PIP: This paper, based on fieldwork done in 1984 in a Peruvian highland community with a population of about 3,500, examines Quechua-speaking Indians' choice of contraceptive methods and discusses barriers to the use of modern contraceptives. The village is poor, with many of the villagers involved in migrant labor, but there have been modernization influences: most villagers are bilingual, men average 8 years of schooling and wives 6. Government family planning programs (FP) were initiated at the local health post in 1982. This study, sampling 54 couples, 2/3 in consensual unions shows 1st pregnancy is usually at 18, and about 5 live births take place by age 31. Only 12 couples reported not using any form of contraception, 27 unreliable natural or traditional methods, and 15 modern methods.

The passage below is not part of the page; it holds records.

(** ** Reads

    The result is the contents of the buffer [data] points to. *)
Definition handle_mmio_read (d : dev) (addr : Z) (data : list Z) (len : Z) : res (list Z) :=
  let reply value := memcpy data (le_bytes 4 value) len in
  if addr =? REG_CONTROL then reply (reg_control d)
  else if addr =? REG_STATUS then reply (reg_status d)
  else if addr =? REG_DIM_N then reply (reg_dim_n d)
  else if addr =? REG_MATRIX_A_PTR then
    if len =? 8 then memcpy data (le_bytes 8 (reg_matrix_a_ptr d)) 8
    else reply (w32 (reg_matrix_a_ptr d))
  else if addr =? REG_MATRIX_A_PTR + 4 then reply (w32 (Z.shiftr (reg_matrix_a_ptr d) 32))
  else if addr =? REG_MATRIX_B_PTR then
    if len =? 8 then memcpy data (le_bytes 8 (reg_matrix_b_ptr d)) 8
    else reply (w32 (reg_matrix_b_ptr d))
  else if addr =? REG_MATRIX_B_PTR + 4 then reply (w32 (Z.shiftr (reg_matrix_b_ptr d) 32))
  else if addr =? REG_MATRIX_C_PTR then
    if len =? 8 then memcpy data (le_bytes 8 (reg_matrix_c_ptr d)) 8
    else reply (w32 (reg_matrix_c_ptr d))
  else if addr =? REG_MATRIX_C_PTR + 4 then reply (w32 (Z.shiftr (reg_matrix_c_ptr d) 32))
  else if addr =? REG_INT_STATUS then reply (reg_int_status d)
  else if addr =? REG_INT_ENABLE then reply (reg_int_enable d)
  else reply 0xDEADBEEF.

Non-contracepting women tended to breastfeed longer and have less schooling, and tended not to be working full-time. Contraceptive choice is strongly related to a couple's life experiences, their contact with urban centers, their economic status, and their emphasis on cultural values. Among contraceptive users, some husbands are concerned with family size (for economic, child welfare, and health reasons) and encourage their wives to seek information about the use of modern contraceptives. A discrepancy in attitudes exists between spouses: men's positive attitude toward modern contraception contrasts with women's traditional desire for a large family. Villagers do not use modern contraceptives because of barriers created by FP services that do not take into account the lifestyle of these people (e.g. language, work hours, respect for privacy), disturbing and poorly explained side-effects, especially of pills and injected depo-provera, insufficient knowledge of human physiology, contraception failures due to inappropriate use (often because of poor explanations by health post staff), comments from dissatisfied users, and women's reliance on their reproductive role for self-esteem.